Our study of Greenomyia revealed that the diagnostic characters used to distinguish Greenomyia and Neoclastobasis in keys (e.g. Søli et al. 2000) does not hold up to a closer scrutiny, especially when both sexes are considered. Both sexes of Greenomyia borealis havewings where M2 and CuA1 end slightly before the wing margin, and both sexes of Greenomyia borealis and Greenomyia stackelbergi have prolonged apical segment of their palps. These characters are akin to those used to diagnose Neoclastobasis. Yet, although the three known species of Neoclastobasis are very similar to Greenomyia in general appearance they show distinctive features in their terminalia that separate them from Greenomyia. In Greenomyia the dorsal branch of the male gonostylus always has two distinct combs of blunt spines on an otherwise bare inner surface. In Neoclastobasis the entire inner surface is covered with short blunt setae and a single row of larger spines is situated basally. Females of Neoclastobasis have a few short and strong spines along the apical margin of sternite VIII, which are never found in Greenomyia. We think Greenomyia and Neoclastobasis may prove to be monophyletic sistertaxa, but pending genetic studies and a better definition of the entire Leiini clade we leave the question whether they deserve to retain their status as separate genera or could be joined into one. In the meantime separating the two genera must rest entirely on differences in their terminalia as described above.

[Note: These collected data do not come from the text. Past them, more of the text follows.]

Lemma load_segments_wp k ip off n s T img : building v0 p root n (vm s) T → image_is (vm s) root n img →
  (∀ a, pgup n <= a → img a = x00) → n <= USYSCALL - 12288 → Forall fits (headers k (content ip) off) →
  wp (load_segments k root ip off n) (λ r s', only_vm s s' ∧ ∃ T', building v0 p root r.2 (vm s') T' ∧
    (r.1 = true → r.2 <= USYSCALL - 12288 ∧ ∃ img', program k (content ip) off n img = Some (r.2, img')
       ∧ image_is (vm s') root r.2 img')) s.
Proof using AL EL Hoff PL RL.
  revert off n s T img. induction k as [|k IH]; intros off n s T img B Hi Hz Hn Hfit.
  { apply wp_ret. split; [apply only_vm_refl|]. exists T. split; [done|]. intros _. split; [done|]. by exists img. }
  cbn [load_segments program headers] in *. apply Forall_cons in Hfit as [Hfit Hfits]. cbv zeta.
  destruct header_sizes as [_ Hsz]. pose proof (u32_range off) as Hu. destruct (build_size v0 p root n _ _ B) as (Hn0 & _).
  unfold readi at 1. apply wp_bind, wp_bind, wp_gets. rewrite readi_file by lia.
  change (file_part (content ip) (u32 off) sizeof_proghdr) with (header (content ip) off). set (ph := header _ off) in *.
  apply wp_bind, wp_emit, wp_ret. set (s1 := set_trace _ s).
  assert (Ho1 : only_vm s s1) by (exists (vm s), (trace s1); by destruct s).
  assert (Hbad : ∀ (q : option (Z * mem)) n' s' T', only_vm s s' → building v0 p root n' (vm s') T' →
    wp (mret (false, n')) (λ r s', only_vm s s' ∧ ∃ T', building v0 p root r.2 (vm s') T' ∧
      (r.1 = true → r.2 <= USYSCALL - 12288 ∧ ∃ img', q = Some (r.2, img') ∧ image_is (vm s') root r.2 img')) s').
  { intros q n' s' T' H B'. apply wp_ret. split; [done|]. exists T'. by split. }
  destruct (negb (Z.of_nat (length ph) =? sizeof_proghdr)); [by eapply Hbad|].
  destruct (Z.eqb_spec (ph_type ph) ELF_PROG_LOAD) as [Hload|]; cbn [negb].
  2:{ eapply wp_mono; [by apply (IH _ n s1 T img)|]. intros r s' (Ho & H). split; [eapply only_vm_trans; [exact Ho1|exact Ho]|exact H]. }
  destruct (Hfit Hload) as [Hend Hbig]. fold (seg_end ph). destruct (ph_range ph) as (Rv & Rm & Rf).
  destruct (Z.ltb_spec (ph_memsz ph) (ph_filesz ph)); [by eapply Hbad|].
  destruct (Z.ltb_spec (seg_end ph) (ph_vaddr ph)); [by eapply Hbad|]. rewrite pgsize_4096.
  destruct (Z.eqb_spec (ph_vaddr ph mod 4096) 0) as [Hal|]; cbn [negb orb]; [|by eapply Hbad].
  assert (Hse : seg_end ph = ph_vaddr ph + ph_memsz ph).
  { unfold seg_end, u64 in *. Z.to_euclidean_division_equations; lia. }
  assert (Hu32 : u32 (ph_filesz ph) <= ph_filesz ph) by (unfold u32; Z.to_euclidean_division_equations; lia).
  pose proof (u32_range (ph_filesz ph)) as Hfr. pose proof (u32_range (ph_off ph)) as Hor.
  apply wp_bind, wp_vmop.
  eapply wp_mono; [apply (build_extend n (seg_end ph) (vm s1) T img _ B Hi Hz); [lia|lia|apply flags2perm_range]|].
  cbv beta. intros r v1 (T1 & H1). set (s2 := set_vm v1 s1).
  assert (Ho2 : only_vm s s2) by (eapply only_vm_trans; [exact Ho1|]; by exists v1, (trace s1)).
  destruct (Z.eqb_spec r 0) as [->|Hr].
  { assert (building v0 p root n (vm s2) T1) by (destruct H1 as [(E & B1 & _)|(_ & B1)]; [assert (Z.max n (seg_end ph) = n) as E' by lia; rewrite E' in B1|]; exact B1).
    by eapply Hbad. }
  destruct H1 as [(-> & B1 & I1)|(-> & _)]; [|done]. set (n1 := Z.max n (seg_end ph)) in *.
  rewrite (proj2 (Z.eqb_neq n1 0)) by done. cbn [orb].
  apply wp_bind. unfold loadseg. rewrite pgsize_4096.
  eapply wp_mono; [apply (loadseg_loop_wp v0 p T0 root n1 Hoff _ _ ip _ _ 0 s2 T1 img B1 I1); try done; try lia|].
  { Z.to_euclidean_division_equations; lia. }
  rewrite !Z.add_0_r, Z.sub_0_r. set (d := file_part _ _ _). intros r s3 (Ho3 & B3 & [(-> & Hd & I3)|(-> & Hd)]).
  - change (0 <? 0) with false. cbn iota. rewrite (proj2 (Z.eqb_eq _ _)) by lia. cbn [negb].
    eapply wp_mono; [apply (IH _ n1 s3 T1 (write_bytes img (ph_vaddr ph) d) B3 I3); [|lia|done]|].
    + apply (zeros_above img n); [done|lia..].
    + intros r s4 (Ho & H4). split; [|done]. eapply only_vm_trans; [exact Ho2|]. eapply only_vm_trans; [exact Ho3|exact Ho].
  - change (-1 <? 0) with true. cbn iota. eapply Hbad; [eapply only_vm_trans; [exact Ho2|exact Ho3]|exact B3].
Qed.
End segments.
End load.
(* ===== verification/RiscvShared.v ===== *)
(** The page that a process shares with the kernel (Lab3): what user code reads
    at USYSCALL is the pid that fork gave it, and how long that lasts. *)
From stdpp Require Import functions relations.
From S2P Require Import Prelude Riscv Vm PageTable Mappings AddrSpace UserCopy.
From S2P Require Import RiscvProc RiscvSpace RiscvSlot RiscvAlloc RiscvFork RiscvQuiet RiscvMem.
From S2P Require Import Exec ExecMem ExecLoad ExecArgs ExecProps RiscvSteps.

(** ** Definitions *)
Section defs.
Context {R : Riscv} {L : Allocator} {KL : Layout} {PE : ProcExt} {EE : ExecExt} (content : Z → list byte).

(** User code of [p] may read at USYSCALL, may not write there, and reads [n] in
    the field [pid] of struct usyscall. *)
Definition user_reads_pid (s : kst) (p : proc) (n : Z) : Prop :=
  let e := entry (vmem (vm s)) (pagetable p) USYSCALL in
  (has e PTE_V && has e PTE_R && has e PTE_U = true) ∧ has e PTE_W = false
  ∧ load 4 (vmem (vm s)) (PTE2PA e + usyscall_pid) = u32 n.

Definition live (j : nat) (s : kst) : Prop := ∃ p, procs s !! j = Some p ∧ state p ≠ UNUSED ∧ state p ≠ ZOMBIE.

(** The user range [a, a+n) has a byte of that field. *)
Definition over_pid (a n : Z) : Prop := ∃ k, 0 <= k < 4 ∧ a <= USYSCALL + usyscall_pid + k < a + n.
(** The step from [s] to [s'] is a system call of process [j] that has the kernel
    write there: a read into a buffer over the field, or a wait for whose status
    the process gives an address there. *)
Definition stores_pid (j : nat) (s s' : kst) : Prop := ∃ me dst, running me j s ∧
  ((∃ src len r, either_copyout me true dst src len s = Done r s' ∧ over_pid dst len)
   ∨ (∃ r, wait_pass me dst s = Done r s' ∧ dst ≠ 0 ∧ over_pid dst 4)).
(** Any other step of any process or scheduler (fork, exec, growproc, copies,
    user code, ... of [j] too) that leaves process [j] alive. *)
Definition undisturbed (Pool : Z → Prop) (j : nat) (s s' : kst) : Prop :=
  (∃ o, kstep content Pool o s s') ∧ ¬ stores_pid j s s' ∧ live j s'.
End defs.

Section shared.
Context {R : Riscv} {L : Allocator} {KL : Layout} {PE : ProcExt} {EE : ExecExt}.
Context {RL : RiscvLaws R} {AL : AllocatorLaws L} {PL : ProcLaws PE} {content : Z → list byte} {EL : ExecLaws EE content}.
Implicit Types (s : kst) (p : proc) (T : tables).

(** ** Lemmas *)

(** The page as the kernel sees it. *)
Definition holds_pid (j : nat) (n : Z) s : Prop := ∃ p, procs s !! j = Some p ∧ state p ≠ UNUSED ∧ state p ≠ ZOMBIE
  ∧ load 4 (vmem (vm s)) (usyscall p + usyscall_pid) = u32 n.

Lemma usyscall_slot Pool s Ts j p : kernel_inv Pool s Ts → procs s !! j = Some p → state p ≠ UNUSED →
  is_page (usyscall p) ∧ entry (vmem (vm s)) (pagetable p) USYSCALL = us_pte (usyscall p)
  ∧ ¬ user_page (vm s) (pagetable p) (sz p) (usyscall p).
Proof.
  intros I Hp Hu. pose proof (ki_used _ _ _ I j p Hp Hu) as Hpt. pose proof (si_slot _ _ _ _ (ki_space _ _ _ I) j p Hp) as S.
  destruct (so_space _ _ _ S Hpt) as (_ & Hus & Sp). split; [|split].
  - apply (so_page _ _ _ S). split; [done|]. auto.
  - apply (sp_us _ _ _ _ _ _ Sp). pose proof usyscall_next. pose proof trapframe_next. lia.
  - by apply (so_top _ _ _ S (usyscall p) Hus (or_intror eq_refl)).
Qed.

OK was funded by grant 7558 of the Estonian Science Foundation, JK by the Swedish Taxonomy Initiative. We are grateful to the European Commission’s Research Infrastructure for funding the study visits to MNHN via the SYNTHESYS programme (FR-TAF-956 for JK and FR-TAF-5005 for OK). We are much obliged to the curators M. Baylac (MNHN), C. Daugeron (MNHN), E. Nartshuk (ZIN), W. Schacht (ZSM) and J. Ziegler (ZMHB) for the opportunity to work with the collections and for loans of material. A. Polevoi (Petrozavodsk, Russia), in addition to valuable comments and information, is thanked for assistance in determining the first specimens of Greenomyia stackelbergi and for providing a male of Greenomyia baikalica for study. A. Selin (Tallinn, Estonia), J. Jakovlev (Vantaa, Finland) and G. Ramel (Kerkini, Greece) helped with material for study. Lars Hedström (Uppsala, Sweden) is acknowledged for help with interpreting an old specimen label of Greenomyia borealis. Peter Kerr (Sacramento, USA) and an anonymous reviewer are thanked for their comments and suggestions on the manuscript.